Нам же хотелось, чтобы зритель тоже знал, что перед ним не кусок действительной жизни, а специально для него разыгрываемое “действо”, но при этом сопереживал бы героям, страдал, плакал. Нам хотелось сделать нашу “неправду” такой, чтобы она волновала. Эти задачи были для меня новыми. Прежние мои картины построены на психологической, реалистической игре актеров с подробным прослеживанием развития отношений. Здесь же надо было шагнуть в область неведомого, быть может, даже запретного для меня как режиссера. Испытать, получится ли у меня это. Искать.
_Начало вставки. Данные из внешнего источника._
(* ===== verification/ServerRun.v ===== *)
(** * The server drives the replica by its own operations

    Whatever bytes arrive at [craft_tcp_server], the replica behind it moves by the events of
    the raft-backed replica ([raft_run]) and no others, so everything proved along those
    holds of a replica behind a server. *)

From S2P Require Import Prelude Codec WireTypes Wire WireTyped Types Replica ReplicaSpec ReplicaRun ReplicaApplied Raft RaftRun Conn TcpServer.

Local Open Scope craft_scope.
Local Open Scope Z_scope.

(** What a parsed message is made of. *)
Lemma message_parts buf max_tx req :
  bytes_ok buf → parse_message buf max_tx no_digest = Ok req →
  bytes_ok (m_op_header req) ∧ op_hdr_size (mh_op (m_hdr req)) = Some (length (m_op_header req)).
Proof.
  intros Hb. unfold parse_message. set (hdr := dec msg_hdr_codec buf).
  destruct (decide (length buf < csize msg_hdr_codec)%nat) as [|Hl]; [done|].
  destruct (op_hdr_size (mh_op hdr)) as [ohs|] eqn:Ho; [|done].
  destruct (decide (max_tx < mh_body_len hdr)); [done|]. destruct (_ && _); [done|]. cbn [no_digest dg_header dg_data andb digest_len].
  destruct (decide _) as [|Ht]; [done|]. intros [= <-]. cbn [m_op_header m_hdr]. fold hdr. unfold subspan.
  split; [by apply Forall_take, Forall_drop|]. rewrite Ho, length_take, length_drop. f_equal. lia.
Qed.

(** The dLSNs a message asks to write. *)
Definition write_named (max_tx : Z) (msg : list Z) (d : Z) : Prop :=
  ∃ req, parse_message msg max_tx no_digest = Ok req ∧ mh_op (m_hdr req) = op_code write ∧
    wq_dlsn (dec write_req_codec (m_op_header req)) = d.

Section server.
Context {J : Type} `{JS : !Json J}.

(** The events a request stands for: polls, logins and client requests within their types,
    which write only what [W] has. *)
Definition server_event (page : Z) (W : Z → Prop) (ev : raft_event J) : Prop :=
  event_typed page ev ∧
  match ev with
  | re_poll _ _ _ | re_login _ _ _ => True
  | re_client op => ∀ d, names d op → W d
  | _ => False
  end.

Lemma server_events_names page W (evs : list (raft_event J)) r d :
  Forall (server_event page W) evs → run_names d r evs → W d.
Proof.
  intros Hf. revert r. induction Hf as [|ev evs [_ Hev] _ IH]; intros r; cbn [run_names]; [done|].
  intros [Hn|Hn]; [|destruct (raft_exec r ev); [by eapply IH|done]].
  destruct ev; cbn [event_names] in Hn; try done. by apply Hev.
Qed.

Lemma raft_run_app r (evs1 evs2 : list (raft_event J)) r1 r2 :
  raft_run r evs1 = Some r1 → raft_run r1 evs2 = Some r2 → raft_run r (evs1 ++ evs2) = Some r2.
Proof.
  revert r. induction evs1 as [|ev evs IH]; intros r; simpl; [by intros [= <-]|].
  destruct (raft_exec r ev); [|done]. simpl. apply IH.
Qed.

Section handlers.
Context (e : srv_env) (s : craft_tcp_server) (req : message) (W : Z → Prop).
Let page := page_size_ (ra_mem (sv_replica s)).
Let steps (s' : craft_tcp_server) : Prop :=
  ∃ evs : list (raft_event J), raft_run (sv_replica s) evs = Some (sv_replica s') ∧ Forall (server_event page W) evs.

(** A client operation, and none. *)
Lemma client_steps op :
  client_request op = true → op_typed page op → (∀ d, names d op → W d) → steps (with_mem s (replica_exec (ra_mem (sv_replica s)) op)).
Proof. intros Hc Ht Hn. exists [re_client op]. split; [simpl; by rewrite Hc|]. by repeat constructor. Qed.
Lemma no_steps s' : sv_replica s' = sv_replica s → steps s'.
Proof. intros Hs. exists []. by rewrite Hs. Qed.
Lemma with_same_mem : sv_replica (with_mem s (ra_mem (sv_replica s))) = sv_replica s.
Proof. by destruct s as [? [] ? ? ? ?]. Qed.

Lemma write_steps :
  bytes_ok (m_op_header req) → length (m_op_header req) = csize write_req_codec →
  W (wq_dlsn (dec write_req_codec (m_op_header req))) → steps (on_write s req).2.
Proof.
  intros Hb Hl Hw. assert (Typed write_req_codec) as T by struct_typed.
  destruct (T (m_op_header req) Hb ltac:(lia)) as [Hv _]. unfold on_write.
  set (wr := dec write_req_codec (m_op_header req)) in *. destruct (sv_session_active s).
  - cbn [negb]. assert (in_u 64 (wq_addr wr) ∧ in_u 64 (wq_len wr)) as [Ha Hn] by (by destruct Hv as (_ & _ & ? & ?)).
    pose proof (client_steps (op_write (session_hdr_of s (wq_hdr wr)) (wq_dlsn wr) (wq_addr wr) (wq_len wr)
      (payload_arg (m_body req))) eq_refl (conj Ha Hn) ltac:(by intros d <-)) as Hs. cbn [replica_exec] in Hs.
    by destruct (do_write _ _ _ _ _ _) as [[l|er] m].
  - cbn [negb snd]. apply no_steps, with_same_mem.
Qed.

Lemma read_steps answer s' : on_read s req = Some (answer, s') → steps s'.
Proof.
  unfold on_read. set (rr := dec read_req_codec (m_op_header req)).
  destruct (sv_session_active s); [|intros [= _ <-]; by apply no_steps]. cbn [negb]. set (dest := Mk_sg _ _).
  pose proof (client_steps (op_read (session_hdr_of s (rq_hdr rr)) (rq_read_lsn rr) (rq_addr rr) (rq_len rr) dest) eq_refl I) as Hs.
  cbn [replica_exec] in Hs. destruct (do_read _ _ _ _ _ _) as [[r m]|]; [|done]. cbn [mbind option_bind].
  destruct r as [[res d]|er]; intros [= _ <-]; apply Hs; by intros ? [].
Qed.

Lemma keep_alive_steps : steps (on_keep_alive s req).2.
Proof.
  unfold on_keep_alive. destruct (sv_session_active s); [|by apply no_steps]. cbn [negb].
  pose proof (client_steps (op_keep_alive (session_hdr_of s (kq_hdr (dec keepalive_req_codec (m_op_header req))))) eq_refl I) as Hs.
  cbn [replica_exec] in Hs. destruct (do_keep_alive _ _) as [[l|er] m]; apply Hs; by intros ? [].
Qed.
Lemma resolve_steps : steps (on_resolve s req).2.
Proof.
  unfold on_resolve. set (rr := dec resolve_req_codec (m_op_header req)). destruct (sv_session_active s); [|by apply no_steps]. cbn [negb].
  pose proof (client_steps (op_resolve_local (session_hdr_of s (vq_hdr rr)) (vq_upto rr)) eq_refl I) as Hs.
  cbn [replica_exec] in Hs. destruct (do_resolve_local _ _ _) as [[l|er] m]; apply Hs; by intros ? [].
Qed.
Lemma logout_steps : steps (on_logout s req).2.
Proof.
  unfold on_logout. destruct (sv_session_active s); [|by apply no_steps]. apply (client_steps op_logout eq_refl I). by intros ? [].
Qed.
Lemma poll_steps : steps (on_get_rs_commit_lsn e s req).2.
Proof.
  unfold on_get_rs_commit_lsn. set (gr := dec get_rs_commit_lsn_req_codec (m_op_header req)).
  exists [re_poll (gq_term gr) (negb (gq_is_login gr =? 0)) (se_timer e)]. split; [|by repeat constructor]. simpl.
  by destruct (do_get_rs_commit_lsn _ _ _ _) as [l r].
Qed.

Context (Hresp : Forall (Forall (peer_slot_wf page)) (le_responses (se_login e))).
Lemma login_steps tok term s' : sv_replica s' = (apply_login (se_login e) (sv_replica s) tok term).2 → steps s'.
Proof. intros Hs. exists [re_login (se_login e) tok term]. split; [simpl; by rewrite Hs|]. by repeat constructor. Qed.
Lemma on_login_steps : steps (on_login e s req).2.
Proof.
  apply (login_steps (lq_client_token (dec login_req_codec (m_op_header req))) (u64 (sv_next_term s + 1))).
  unfold on_login. cbn [sv_replica sv_session_term].
  destruct (apply_login _ _ _ _) as [[[[lg|er] sm] lm] r]; [|done]. by destruct (decide (lg_leader_hint lg = nil_uuid)).
Qed.
Lemma on_helo_steps : steps (on_helo e s req).2.
Proof.
  unfold on_helo. set (hr := dec helo_req_codec (m_op_header req)).
  pose proof (login_steps (hq_client_token hr) (sv_session_term s)) as Hs.
  destruct (le_enabled (se_login e)); cbn [negb].
  - destruct (srv_session_info (sv_replica s)) as [term tok]. cbn [snd]. case_decide; by apply no_steps.
  - destruct (apply_login _ _ _ _) as [[[res sm] lm] r]. cbn [snd] in *. case_decide; by apply Hs.
Qed.
End handlers.

Lemma serve_steps e s msg answer s' :
  let page := page_size_ (ra_mem (sv_replica s)) in
  bytes_ok msg → Forall (Forall (peer_slot_wf page)) (le_responses (se_login e)) → serve_one e s msg = Some (answer, s') →
  ∃ evs : list (raft_event J), raft_run (sv_replica s) evs = Some (sv_replica s') ∧
    Forall (server_event page (write_named (sg_max_tx (sv_geo s)) msg)) evs.
Proof.
  intros page Hb Hr. set (W := write_named (sg_max_tx (sv_geo s)) msg).
  assert (∀ s', sv_replica s' = sv_replica s → ∃ evs : list (raft_event J), raft_run (sv_replica s) evs = Some (sv_replica s') ∧
    Forall (server_event page W) evs) as Hno by (intros; by apply no_steps).
  unfold serve_one. destruct (parse_message _ _ _) as [req|] eqn:Hp; [|done].
  destruct (message_parts _ _ _ Hb Hp) as [Hbo Hlo].
  destruct (Z.eqb_spec (mh_op (m_hdr req)) (op_code login)); [intros [= Hs]; pose proof (on_login_steps e s req W Hr) as H; by rewrite Hs in H|].
  destruct (Z.eqb_spec (mh_op (m_hdr req)) (op_code helo)); [intros [= Hs]; pose proof (on_helo_steps e s req W Hr) as H; by rewrite Hs in H|].
  destruct (Z.eqb_spec (mh_op (m_hdr req)) (op_code write)) as [Ho|].
  { intros [= Hs]. pose proof (write_steps s req W Hbo) as H. rewrite Ho in Hlo. injection Hlo as Hlo. rewrite Hs in H.
    apply H; [done|]. by exists req. }
  destruct (Z.eqb_spec (mh_op (m_hdr req)) (op_code read)); [apply read_steps|].
  destruct (Z.eqb_spec (mh_op (m_hdr req)) (op_code keepalive)); [intros [= Hs]; pose proof (keep_alive_steps s req W) as H; by rewrite Hs in H|].
  destruct (Z.eqb_spec (mh_op (m_hdr req)) (op_code resolve)); [intros [= Hs]; pose proof (resolve_steps s req W) as H; by rewrite Hs in H|].
  destruct (Z.eqb_spec (mh_op (m_hdr req)) (op_code logout)); [intros [= Hs]; pose proof (logout_steps s req W) as H; by rewrite Hs in H|].
  destruct (Z.eqb_spec (mh_op (m_hdr req)) (op_code create_volume)).
  { unfold on_create_volume. destruct (decode_members _ _); [destruct (srv_create_volume _ _ _ _)|]; intros [= _ <-]; by apply Hno. }
  destruct (Z.eqb_spec (mh_op (m_hdr req)) (op_code get_rs_commit_lsn)); [intros [= Hs]; pose proof (poll_steps e s req W) as H; by rewrite Hs in H|].
  destruct (Z.eqb_spec (mh_op (m_hdr req)) (op_code fetch_data)); [|done].
  unfold on_fetch_data. destruct (decode_lsns _ _); intros [= _ <-]; by apply Hno.
Qed.
End server.

Lemma serve_one_geo e s msg answer s' : serve_one e s msg = Some (answer, s') → sv_geo s' = sv_geo s.
Proof.
  unfold serve_one, on_login, on_helo, on_write, on_read, on_keep_alive, on_resolve, on_logout, on_create_volume,
    on_get_rs_commit_lsn, on_fetch_data.
  destruct (parse_message _ _ _); [|done]. cbn [sv_replica sv_session_term].
  repeat (case_match; try done); intros; simplify_option_eq; repeat case_match; by simplify_option_eq.
Qed.

(** ** Runs *)

(** The requests of all connections in the order they are served, each with what the raft
    service, the registry and the peers answer meanwhile; a message that does not parse ends
    its connection and changes nothing. *)
Definition server_exec (s : craft_tcp_server) (em : srv_env * list Z) : craft_tcp_server :=
  match serve_one em.1 s em.2 with Some (_, s) => s | None => s end.
Definition server_run (s : craft_tcp_server) (ems : list (srv_env * list Z)) : craft_tcp_server := foldl server_exec s ems.

Lemma server_run_events {J} `{JS : !Json J} s ems :
  let page := page_size_ (ra_mem (sv_replica s)) in
  Forall (λ em, bytes_ok em.2 ∧ Forall (Forall (peer_slot_wf page)) (le_responses (se_login em.1))) ems →
  Forall task_committed (ra_tasks (sv_replica s)) →
  ∃ evs : list (raft_event J), raft_run (sv_replica s) evs = Some (sv_replica (server_run s ems)) ∧
    Forall (server_event page (λ d, ∃ em, em ∈ ems ∧ write_named (sg_max_tx (sv_geo s)) em.2 d)) evs.
Proof.
  intros page Hf. subst page. revert s Hf. induction ems as [|[e msg] ems IH]; intros s Hf Hq; [by exists []|].
  apply Forall_cons in Hf as [[Hb Hr] Hf]. cbn [fst snd] in *.
  change (server_run s ((e, msg) :: ems)) with (server_run (server_exec s (e, msg)) ems). unfold server_exec. cbn [fst snd].
  assert (∀ (evs : list (raft_event J)) n, Forall (server_event n (λ d, ∃ em, em ∈ ems ∧ write_named (sg_max_tx (sv_geo s)) em.2 d)) evs →
    Forall (server_event n (λ d, ∃ em, em ∈ (e, msg) :: ems ∧ write_named (sg_max_tx (sv_geo s)) em.2 d)) evs) as Hmono.
  { intros evs n Hev. eapply Forall_impl; [exact Hev|]. intros ev [H1 H2]. split; [done|]. destruct ev; try done. intros d (em & ? & ?)%H2.
    exists em. split; [by right|done]. }
  destruct (serve_one e s msg) as [[answer s1]|] eqn:Hs; [|destruct (IH s Hf Hq) as (evs & ? & ?); exists evs; auto].
  destruct (serve_steps (J := J) e s msg answer s1 Hb Hr Hs) as (evs1 & H1 & N1).
  assert (Forall (event_typed (page_size_ (ra_mem (sv_replica s)))) evs1) as T1.
  { eapply Forall_impl; [exact N1|]. by intros ev []. }
  destruct (raft_run_replays _ _ _ H1 Hq T1) as [(ops & Hm & _) Hq1].
  assert (page_size_ (ra_mem (sv_replica s1)) = page_size_ (ra_mem (sv_replica s))) as Hp by by rewrite Hm, run_page.
  pose proof (serve_one_geo _ _ _ _ _ Hs) as Hg.
  destruct (IH s1) as (evs2 & H2 & N2); [by rewrite Hp|done|]. rewrite Hp, Hg in N2. exists (evs1 ++ evs2).
  split; [by eapply raft_run_app|]. apply Forall_app. split; [|by apply Hmono].
  eapply Forall_impl; [exact N1|]. intros ev [Ht Hn]. split; [done|]. destruct ev; try done. intros d Hd%Hn.
  exists (e, msg). split; [left|done].
Qed.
Сложность была в том, что для такой картины нужен был режиссер не моего склада. Я люблю из кадра в кадр постепенно, длительно прослеживать развитие отношений. Здесь же нужен был художник типа Ильенко или Урусевского, тяготеющий к языку поэтическому, к кадрам-метафорам, к нагромождению пластической образности. В сценарии было множество мест, требовавших достижения эмоциональности в пределах одного-единственного кадра. Когда на экране идет длинная, подробная сцена, актеру не столь уж трудно прийти к накалу чувства. Но если вся сцена укладывается в один-два кадра, то снимать ее так же трудно, как экранизировать Библию. В Евангелии масса фраз типа: “И он шел и все смотрели на него”. Кто смотрел? Как смотрел? Какие чувства выражало каждое из этого множества лиц? Можно ли все их вместить в один кадр так же легко, как в одну фразу? Пазолини, сняв “Евангелие от Матфея”, справился с задачей потрясающей сложности — достиг глубины и эмоциональной заразительности при аскетичном лаконизме языка. Ему достаточно всего трех кадров — лица девы Марии, смущенного Иосифа и голубя, чтобы рассказать всю предысторию рождения Христа. За внешней простотой формы — предельная ее насыщенность. Сценарий “Романса о влюбленных” выдвигал задачи подобной же сложности. В общем, на формирование картины в ее окончательном облике коренным образом повлияли два главных момента: первый — Трубач, персонаж-интермедиатор, связующий реальный мир людей, сидящих в зале, с вымышленным миром экрана; второй — музыка.